O plenário do Superior Tribunal Militar (STM) julga hoje, 24 de junho de 2026, um recurso apresentado pelo ex-presidente Jair Bolsonaro (PL). O pedido visa afastar um dos ministros responsáveis por analisar a ação que pode resultar na perda de sua patente de capitão reformado do Exército.
A defesa de Bolsonaro busca reverter a decisão da presidente da Corte, ministra Maria Elizabeth Rocha, que negou o pedido para declarar suspeito o brigadeiro Joseli Parente Camelo.

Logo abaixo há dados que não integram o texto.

Lemma keeps_bound p i stop : keeps clock_run (bound p i stop).
Proof.
  unfold bound. apply keeps_bind; [apply _| |auto with broker]. apply keeps_mfor; [apply _|]. intros n item.
  unfold guard. auto 10 with broker.
Qed.
Lemma keeps_admit_request p i client stop : keeps clock_run (admit_request p i client stop).
Proof. eapply keeps_guarded, guarded_admit. Qed.
Lemma keeps_revalidate p f client stop : keeps clock_run (revalidate p f client stop).
Proof. eapply keeps_guarded, (guarded_revalidate p f client "pending" stop). Qed.
Lemma keeps_login_check l v : keeps clock_run (login_check l v).
Proof. unfold login_check, temporal_gate. auto 20 with broker. Qed.
Lemma keeps_from_upstream l v : keeps clock_run (from_upstream l v).
Proof. unfold from_upstream. pose proof keeps_login_check. auto 20 with broker. Qed.
Lemma keeps_rejected code i client stop : keeps clock_run (rejected_confirmed code i client stop).
Proof. unfold rejected_confirmed, target_initial, target_check, guard. simpl. auto 40 with broker. Qed.
#[local] Hint Resolve keeps_bound keeps_admit_request keeps_revalidate keeps_login_check keeps_from_upstream keeps_rejected : broker.
Lemma rests_final_gate stop expires : keeps (rests R) (final_gate stop expires).
Proof. unfold final_gate. auto 20 with broker. Qed.
Lemma same_db_final_gate stop expires : keeps same_db (final_gate stop expires).
Proof. unfold final_gate. auto 20 with broker. Qed.
Lemma rests_begin_request : keeps (rests R) begin_request.
Proof. unfold begin_request. auto 20 with broker. Qed.
Lemma rests_request_row hash lock : keeps (rests R) (request_row hash lock).
Proof. unfold request_row. destruct lock; auto 10 with broker. Qed.
#[local] Hint Resolve rests_final_gate rests_begin_request rests_request_row : broker.
Lemma rests_pending_initial s hash stop : keeps (rests R) (pending_initial s hash stop).
Proof. unfold pending_initial. auto 40 with broker. Qed.
Lemma rests_pending_locked s hash initial fields client stop : keeps (rests R) (pending_locked s hash initial fields client stop).
Proof. unfold pending_locked. auto 40 with broker. Qed.
Lemma rests_live_info info stop : keeps (rests R) (live_info info stop).
Proof. unfold live_info. auto 20 with broker. Qed.
Lemma same_db_live_info info stop : keeps same_db (live_info info stop).
Proof. unfold live_info. auto 20 with broker. Qed.
Lemma rests_request_open q : keeps (rests R) (request_open q).
Proof. unfold request_open. auto 20 with broker. Qed.
#[local] Hint Resolve rests_request_open : broker.
Lemma rests_load_initial s hash stop row : keeps (rests R) (load_initial s hash stop row).
Proof. unfold load_initial, load_locked. auto 60 with broker. Qed.
Lemma rests_proof l v : keeps (rests R) (upstream_proof l v).
Proof. unfold upstream_proof. auto with broker. Qed.
Lemma same_db_proof l v : keeps same_db (upstream_proof l v).
Proof. unfold upstream_proof. auto with broker. Qed.
End effects.
#[export] Hint Resolve keeps_bound keeps_admit_request keeps_revalidate keeps_login_check keeps_from_upstream keeps_rejected : broker.
#[export] Hint Resolve rests_final_gate same_db_final_gate rests_begin_request rests_request_row rests_pending_initial rests_pending_locked
  rests_live_info same_db_live_info rests_request_open rests_load_initial rests_proof same_db_proof : broker.
Section service.
Context (s : PostgresOidcEndSession).
Notation cap := (ol_json_bytes (op_limits (pe_authorization s))).
Notation audience := (op_api_audience (pe_authorization s)).
(** WHERE oidc_subject=… AND client_id=… AND audience=… AND token_kind IN ('oidc_access','refresh') *)
Definition of_pair (subject client : string) (t : TokenRow) : bool :=
  str_eqb (tk_oidc_subject t) subject && str_eqb (tk_client_id t) client && str_eqb (tk_audience t) audience
  && (str_eqb (tk_token_kind t) "oidc_access" || str_eqb (tk_token_kind t) "refresh").
Definition pair_where (subject client : string) (q : TokenRow → bool) : Key → Row → bool := λ k r,
  match r with RToken t => str_eqb k.1 "local_tokens" && of_pair subject client t && q t | _ => false end.
(** ORDER BY created_at DESC LIMIT 1 *)
Definition newest (ts : list TokenRow) : option TokenRow :=
  foldl (λ best t, match best with
                   | Some b => if (tk_created_at b <? tk_created_at t)%Z then Some t else Some b
                   | None => Some t
                   end) None ts.
Definition select_newest (subject client : string) : M Tx OidcTokenExchangeError (option TokenRow) :=
  do? sql_await in λ c,
    (Ok (newest (omap (λ kv, match kv.2 with RToken t => Some t | _ => None end)
       (map_to_list (rows (pair_where subject client (λ _, true)) (view c))))), c).
(** The row of a local person, when there still is one, FOR UPDATE. *)
Definition lock_person (subject : string) : M Tx OidcTokenExchangeError unit :=
  let? row := select_where_locked (user_where subject) in
  match row with Some (k, _) => λ c, (Ok tt, with_locks c {[(USER_LOCK, k.2)]}) | None => ret tt end.
(** The newest token of the pair must be in order; its time is returned. *)
Definition check_newest (p : VerifiedEndSessionHint) (t : TokenRow) : M Tx OidcTokenExchangeError Z :=
  let? subject := lift_result (bound_column cap (tk_subject t)) in
  let? json := lift_result (bound_column cap (tk_principal_json t)) in
  let? principal := lift_result (principal_parse json) in
  if (tk_created_at t <=? 0)%Z || negb (str_eqb (pr_subject principal) subject) || negb (pr_revision principal =? tk_local_user_revision t)%Z
  then fail TX_MalformedStored else
  let? now := txn_clock now_micros in
  if (now <? tk_created_at t)%Z then fail (TX_Control CE_Clock) else
  let? oidc := lift_result (rmap_err (λ _, TX_Credential) (oidc_subject (pe_digester s) (pr_issuer principal) subject)) in
  if negb (str_eqb oidc (vh_subject p)) then fail TX_MalformedStored else
  do? (if str_eqb (pr_issuer principal) "local" then lock_person subject else ret tt) in
  ret (tk_created_at t).
Definition end_session (i : OidcEndSessionInput) (original : Z) : M Tx OidcTokenExchangeError unit :=
  let? stop := txn_clock (bounded_deadline original (pe_operation_timeout s)) in
  let? size := lift_result (ok_or (checked_add_usize (len (default "" (ei_id_token_hint i))) (len (default "" (ei_client_id i))))
    TX_InvalidRequest) in
  if (ol_parameter_bytes (op_limits (pe_authorization s)) <? size)%Z then fail TX_InvalidRequest else
  let? raw := lift_result (ok_or (ei_id_token_hint i ≫= nonempty) TX_InvalidRequest) in
  let? proof := txn_with id (verify_end_session_hint (pe_verifier s) raw stop) in
  if is_some_and (ei_client_id i) (λ v, negb (str_eqb v (vh_client_id proof))) then fail TX_InvalidRequest else
  do? sql_await in
  do? sql_await in
  do? map_err from_control (lock_pair_exclusive (vh_subject proof) (vh_client_id proof) stop) in
  do? txn_with id (hint_check proof) in
  let? row := select_newest (vh_subject proof) (vh_client_id proof) in
  let? newest_created := match row with Some t => check_newest proof t | None => ret 0%Z end in
  do? txn_with id (hint_check proof) in
  let? now := txn_clock now_micros in
  if (now <? newest_created)%Z then fail (TX_Control CE_Clock) else
  let? _ := update_where (pair_where (vh_subject proof) (vh_client_id proof) (λ t, bool_decide (tk_revoked_at t = None)))
    (set_token (revoked now)) in
  do? txn_with id (hint_check proof) in
  do? guard_original stop in
  do? sql_commit in
  do? guard_original stop in
  txn_with id (hint_check proof).
End service.
End session.

(** ** What it does to the database *)

(** Whoever stores a token of a pair holds the shared lock of the pair, so this
    does not happen, and no token is made valid again, under the exclusive one. *)
Class PairRely `{OidcLib} (R : gset Key → Db → Db → Prop) : Prop :=
  pair_kept ks db db' subject client key h t :
    R ks db db' → json_pair subject client = Some key → (PAIR_LOCK, key) ∈ ks → db' !! tokens h = Some (RToken t) →
    tk_oidc_subject t = subject → tk_client_id t = client →
    ∃ t0, db !! tokens h = Some (RToken t0) ∧ tk_oidc_subject t0 = subject ∧ tk_client_id t0 = client ∧
      tk_audience t0 = tk_audience t ∧ tk_token_kind t0 = tk_token_kind t ∧ (tk_revoked_at t = None → tk_revoked_at t0 = None).

Section effects.
Context `{OidcLib, HintLib, CredentialLib, AuthLib} (R : gset Key → Db → Db → Prop) `{!Rely R}.
(** The verification of a token runs on the clock. *)
Class ClockedHint : Prop := { clocked_hint key validation raw : keeps clock_run (hint_decode key validation raw) }.
Lemma keeps_now_seconds : keeps clock_run now_seconds.
Proof. unfold now_seconds. auto 10 with broker. Qed.
#[local] Hint Resolve keeps_now_seconds : broker.
Lemma keeps_hint_check p : keeps clock_run (hint_check p).
Proof. unfold hint_check, hint_guard. auto 20 with broker. Qed.
#[local] Hint Resolve keeps_hint_check : broker.
Lemma keeps_verify_hint `{!ClockedHint} v raw stop : keeps clock_run (verify_end_session_hint v raw stop).
Proof. pose proof clocked_hint. unfold verify_end_session_hint, hint_body, hint_guard. auto 30 with broker. Qed.
Lemma rests_lock_pair_exclusive subject client stop : keeps (rests R) (lock_pair_exclusive subject client stop).
Proof. unfold lock_pair_exclusive. auto 10 with broker. Qed.
Lemma rests_select_newest s subject client : keeps (rests R) (select_newest s subject client).
Proof. apply keeps_bind; [apply _|auto with broker|]. intros _. by apply rests_here. Qed.
Lemma rests_check_newest s p t : keeps (rests R) (check_newest s p t).
Proof.
  unfold check_newest, lock_person.
  repeat (apply keeps_bind; [apply _|auto 10 with broker|intros] || case_match); auto with broker.
  all: apply rests_here; intros c; apply locks_rests, _.
Qed.
End effects.
#[export] Hint Resolve keeps_now_seconds keeps_hint_check keeps_verify_hint : broker.
#[export] Hint Extern 1 (keeps (rests _) (lock_pair_exclusive _ _ _)) => apply rests_lock_pair_exclusive : broker.
#[export] Hint Extern 1 (keeps (rests _) (select_newest _ _ _)) => apply rests_select_newest : broker.
#[export] Hint Extern 1 (keeps (rests _) (check_newest _ _ _)) => apply rests_check_newest : broker.

(** ** The end of a session, as one atomic step *)

Section ended.
Context `{OidcLib, HintLib, CredentialLib, AuthLib} (s : PostgresOidcEndSession).
(** The hint was signed under a key the verifier trusts, for its own audience,
    and names the subject and the client it was issued to. *)
Definition signed_pair (v : BrokerAccessVerifier) (raw subject client : string) : Prop :=
  ∃ key claims k k', trusted_key v raw = Ok key ∧ hint_decode key (hint_validation v) raw k = (Ok claims, k') ∧
    ec_iss claims = bv_issuer v ∧ ec_sub claims = subject ∧ ec_client_id claims = client ∧ ec_azp claims = client ∧
    bv_api_audience v ∈ ec_aud claims ∧ client ∈ ec_aud claims.
(** Every token of the pair is revoked, and nothing else changes. *)
Inductive ends (subject client : string) (db : Db) : Db → Prop :=
| Ends now db' :
    (∀ k, db' !! k = db !! k ∨
      ∃ t, db !! k = Some (RToken t) ∧ of_pair s subject client t = true ∧ tk_revoked_at t = None ∧ db' !! k = Some (RToken (revoked now t))) →
    (∀ h t, db' !! tokens h = Some (RToken t) → of_pair s subject client t = true → tk_revoked_at t ≠ None) →
    ends subject client db db'.
Section access.
Context `{OidcLib, CredentialLib, JwtLib}.
Definition token_hash (digester : CredentialDigester) (proof : VerifiedBrokerAccess) : result AccessGrantError string :=
  if negb (validate_local_auth_challenge (vb_jti proof)) then Err AG_InvalidToken else
  rmap_err (λ _, AG_Credential) (rmap to_sql_hex (token digester OidcStoredAccess (vb_jti proof))).
Definition grant_decode (cap : Z) (hash : string) (t : TokenRow) : result AccessGrantError (AccessGrant * option Z) :=
  let! scopes_json := bounded_text cap (tk_scopes_json t) in
  let! scopes := ok_or (strings_json scopes_json) AG_MalformedStored in
  let! id := bounded_text cap (tk_token_id t) in
  let! subject := bounded_text cap (tk_subject t) in
  let! oidc_subject := bounded_text cap (tk_oidc_subject t) in
  let! client := bounded_text cap (tk_client_id t) in
  let! audience := bounded_text cap (tk_audience t) in
  let! resource := bounded_text cap (tk_resource t) in
  let! principal := bounded_text cap (tk_principal_json t) in
  if (tk_created_at t <=? 0)%Z || (tk_expires_at t <=? tk_created_at t)%Z || (tk_auth_time t <=? 0)%Z
     || (tk_created_at t <? tk_auth_time t)%Z || is_some_and (tk_revoked_at t) (λ v, (v <? tk_created_at t)%Z)
  then Err AG_MalformedStored else
  Ok ({| ag_hash := hash; ag_id := id; ag_subject := subject; ag_oidc_subject := oidc_subject; ag_client := client;
         ag_audience := audience; ag_resource := resource; ag_revision := tk_local_user_revision t; ag_expiry := tk_expires_at t;
         ag_created := tk_created_at t; ag_auth_time := tk_auth_time t; ag_principal := principal; ag_scopes := scopes |},
      tk_revoked_at t).
Definition grant_matches (g : AccessGrant) (proof : VerifiedBrokerAccess) (revoked_at : option Z) (policy : OidcAuthorizationPolicy)
    : M clock AccessGrantError unit :=
  do? map_err bearer_error (vb_check proof) in
  let? expiry := lift_result (ok_or (proof_expiry proof) AG_InvalidToken) in
  let? now := map_err AG_Control now_micros in
  if (now <? ag_created g)%Z then fail (AG_Control CE_Clock) else
  if bool_decide (revoked_at ≠ None) || (ag_expiry g <=? now)%Z || negb (ag_expiry g =? expiry)%Z
     || negb (str_eqb (ag_id g) (vb_jti proof)) || negb (str_eqb (ag_oidc_subject g) (vb_subject proof))
     || negb (str_eqb (ag_client g) (vb_client_id proof)) || negb (str_eqb (ag_audience g) (op_api_audience policy))
     || negb (bool_decide (ag_scopes g = vb_scopes proof)) || negb (matches_oidc_resource proof (ag_resource g))
  then fail AG_InvalidToken else ret tt.
Definition grant_principal (g : AccessGrant) (digester : CredentialDigester) : result AccessGrantError OidcPrincipal :=
  let! principal := rmap_err principal_error (principal_parse (ag_principal g)) in
  let! subject := rmap_err (λ _, AG_Credential) (oidc_subject digester (pr_issuer principal) (pr_subject principal)) in
  if negb (str_eqb (ag_subject g) (pr_subject principal)) || negb (ag_revision g =? pr_revision principal)%Z
     || negb (str_eqb (ag_oidc_subject g) subject)
  then Err AG_InvalidToken else Ok principal.
Definition used (now : Z) (t : TokenRow) : TokenRow :=
  {| tk_token_id := tk_token_id t; tk_token_kind := tk_token_kind t; tk_subject := tk_subject t; tk_oidc_subject := tk_oidc_subject t;
     tk_principal_json := tk_principal_json t; tk_client_id := tk_client_id t; tk_audience := tk_audience t;
     tk_resource := tk_resource t; tk_scopes_json := tk_scopes_json t; tk_local_user_revision := tk_local_user_revision t;
     tk_family_id := tk_family_id t; tk_auth_time := tk_auth_time t; tk_expires_at := tk_expires_at t;
     tk_revoked_at := tk_revoked_at t; tk_consumed_at := tk_consumed_at t; tk_last_used_at := Some now;
     tk_created_at := tk_created_at t |}.
Definition stored_access (t : TokenRow) : bool := str_eqb (tk_token_kind t) "oidc_access".
(** SELECT … WHERE token_hash=$1 AND token_kind='oidc_access', FOR UPDATE or not. *)
Definition access_row {E} `{!FromControl E} (hash : string) (lock : bool) : M Tx E (option TokenRow) :=
  let? row := (if lock then select_where_locked else select_where) (token_at hash stored_access) in
  ret (row ≫= λ kv, match kv.2 with RToken t => Some t | _ => None end).
(* ===== verification/CodeHistory.v ===== *)
(** * The life of authorization codes

    The operations of service/oidc_authorization.rs and
    service/oidc_token_exchange.rs together, on one database: in any sequence of
    calls, whatever runs concurrently, a code is exchanged no more often than a
    completion has drawn it. *)

From stdpp Require Import gmap.
From S2P Require Import Session.
From S2P Require Import Prelude RustStr Order Control BrokerAccess AccessIssuer Sql OidcTables.
From S2P Require Import StorageAdmission Credentials Device Tickets DeviceHistory OidcPolicy OidcRefresh OidcRevocation OidcLife.
From S2P Require Import OidcRequests OidcExchange.

#[export] Instance late_request_dec e : Decision (late_request e).
Proof.
  refine (match e with OA_InvalidRequest | OA_InvalidLogin | OA_Control _ => left _ | _ => right _ end);
    unfold late_request; first [by left|by right; left|by right; right; eexists|by intros [?|[?|[? ?]]]].
Defined.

Os advogados do ex-presidente argumentam que o ministro teria se manifestado publicamente sobre a condenação de Bolsonaro pelo Supremo Tribunal Federal (STF) no processo relacionado à trama golpista, o que, segundo eles, comprometeria sua imparcialidade.
“Nós julgaremos com toda a Justiça, com todo o pleno direito à defesa e ao contraditório, e se tiver realmente cometido crimes, se chegar a nós, será punido”, afirmou Camelo em entrevista ao portal Uol, em fevereiro de 2023.
Após a negativa do pedido, a ministra Maria Elizabeth entendeu que os argumentos apresentados pela defesa não se enquadravam nas hipóteses de suspeição previstas na legislação. Em resposta, os advogados recorreram ao plenário do STM, que agora decidirá se mantém ou não o brigadeiro no julgamento.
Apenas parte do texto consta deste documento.